#### Requirement:
Word for word, copy the records that follow.
··········
(** [SELECT ... ORDER BY seq LIMIT n], ascending or descending; a statement
    reads the committed rows. *)
Definition select_asc (where_ : RunEventRow -> bool) (limit : Z) (rows : list RunEventRow) :=
  take (Z.to_nat limit) (stable_sort row_le (List.filter where_ rows)).
Definition select_desc (where_ : RunEventRow -> bool) (limit : Z) (rows : list RunEventRow) :=
  take (Z.to_nat limit) (rev (stable_sort row_le (List.filter where_ rows))).

Definition in_thread (t : string) (r : RunEventRow) : bool := (row_thread_id r =? t)%string.
Definition in_run (x : string) (r : RunEventRow) : bool := (row_run_id r =? x)%string.
Definition a_message (r : RunEventRow) : bool := (row_category r =? "message")%string.
Definition beyond (after : option Z) (r : RunEventRow) : bool :=
  match after with Some a => a <? row_seq r | None => true end.
Definition below (before : option Z) (r : RunEventRow) : bool :=
  match before with Some b => row_seq r <? b | None => true end.

(** [user_context.resolve_user_id]: the user a query is for.  The default is the
    user of the context, and an error without one; [given None] asks for all. *)
Inductive user_arg := AUTO | given (u : option string).

Definition resolve_user_id (current : option string) (value : user_arg) (method_name : string) : result (option string) :=
  match value with
  | AUTO =>
      match current with
      | Some u => Ok (Some u)
      | None => Raise (Exn RuntimeError (method_name +:+ " called with user_id=AUTO but no user context is set; pass an explicit user_id, set the contextvar via auth middleware, or opt out with user_id=None for migration/CLI paths."))
      end
  | given u => Ok u
  end.

Definition owned (uid : option string) (r : RunEventRow) : bool :=
  match uid with Some u => bool_decide (row_user_id r = Some u) | None => true end.

Section DbRunEventStore.

(** What the database and its driver do: the text a JSON member is compared as
    ([as_string()]), and the instant read back for a stored ISO text ([None]
    for a text [fromisoformat] refuses).  [user] is the user of the context, if
    any, and stamps the rows; [uid] is the [user_id] argument of the queries. *)
Context (as_string : json -> option string) (stored_time : string -> option string).
Context (max_trace_content : Z) (user : option string) (uid : user_arg).

Definition for_user {A} (method_name : string) (k : option string -> A) : result A :=
  v <-? resolve_user_id user uid ("DbRunEventStore." +:+ method_name) ;; Ok (k v).

Definition of_task_sql (k : option string) (r : RunEventRow) : bool :=
  match k with
  | Some k => match get "task_id" (event_metadata r) with
              | Some v => bool_decide (as_string v = Some k)
              | None => false
              end
  | None => true
  end.

Definition of_types_sql (types : option (list string)) (r : RunEventRow) : bool :=
  match types with
  | Some (x :: l) => bool_decide (row_event_type r ∈ x :: l)
  | _ => true
  end.

Definition _max_seq_for_thread (t : string) (rows : list RunEventRow) : option Z :=
  foldl (fun m r => Some (match m with Some m => Z.max m (row_seq r) | None => row_seq r end)) None
        (List.filter (in_thread t) rows).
··········
#### Problem solution:
(** [SELECT ... ORDER BY seq LIMIT n], ascending or descending; a statement
    reads the committed rows. *)
Definition select_asc (where_ : RunEventRow -> bool) (limit : Z) (rows : list RunEventRow) :=
  take (Z.to_nat limit) (stable_sort row_le (List.filter where_ rows)).
Definition select_desc (where_ : RunEventRow -> bool) (limit : Z) (rows : list RunEventRow) :=
  take (Z.to_nat limit) (rev (stable_sort row_le (List.filter where_ rows))).

Definition in_thread (t : string) (r : RunEventRow) : bool := (row_thread_id r =? t)%string.
Definition in_run (x : string) (r : RunEventRow) : bool := (row_run_id r =? x)%string.
Definition a_message (r : RunEventRow) : bool := (row_category r =? "message")%string.
Definition beyond (after : option Z) (r : RunEventRow) : bool :=
  match after with Some a => a <? row_seq r | None => true end.
Definition below (before : option Z) (r : RunEventRow) : bool :=
  match before with Some b => row_seq r <? b | None => true end.

(** [user_context.resolve_user_id]: the user a query is for.  The default is the
    user of the context, and an error without one; [given None] asks for all. *)
Inductive user_arg := AUTO | given (u : option string).

Definition resolve_user_id (current : option string) (value : user_arg) (method_name : string) : result (option string) :=
  match value with
  | AUTO =>
      match current with
      | Some u => Ok (Some u)
      | None => Raise (Exn RuntimeError (method_name +:+ " called with user_id=AUTO but no user context is set; pass an explicit user_id, set the contextvar via auth middleware, or opt out with user_id=None for migration/CLI paths."))
      end
  | given u => Ok u
  end.

Definition owned (uid : option string) (r : RunEventRow) : bool :=
  match uid with Some u => bool_decide (row_user_id r = Some u) | None => true end.

Section DbRunEventStore.

(** What the database and its driver do: the text a JSON member is compared as
    ([as_string()]), and the instant read back for a stored ISO text ([None]
    for a text [fromisoformat] refuses).  [user] is the user of the context, if
    any, and stamps the rows; [uid] is the [user_id] argument of the queries. *)
Context (as_string : json -> option string) (stored_time : string -> option string).
Context (max_trace_content : Z) (user : option string) (uid : user_arg).

Definition for_user {A} (method_name : string) (k : option string -> A) : result A :=
  v <-? resolve_user_id user uid ("DbRunEventStore." +:+ method_name) ;; Ok (k v).

Definition of_task_sql (k : option string) (r : RunEventRow) : bool :=
  match k with
  | Some k => match get "task_id" (event_metadata r) with
              | Some v => bool_decide (as_string v = Some k)
              | None => false
              end
  | None => true
  end.

Definition of_types_sql (types : option (list string)) (r : RunEventRow) : bool :=
  match types with
  | Some (x :: l) => bool_decide (row_event_type r ∈ x :: l)
  | _ => true
  end.

Definition _max_seq_for_thread (t : string) (rows : list RunEventRow) : option Z :=
  foldl (fun m r => Some (match m with Some m => Z.max m (row_seq r) | None => row_seq r end)) None
        (List.filter (in_thread t) rows).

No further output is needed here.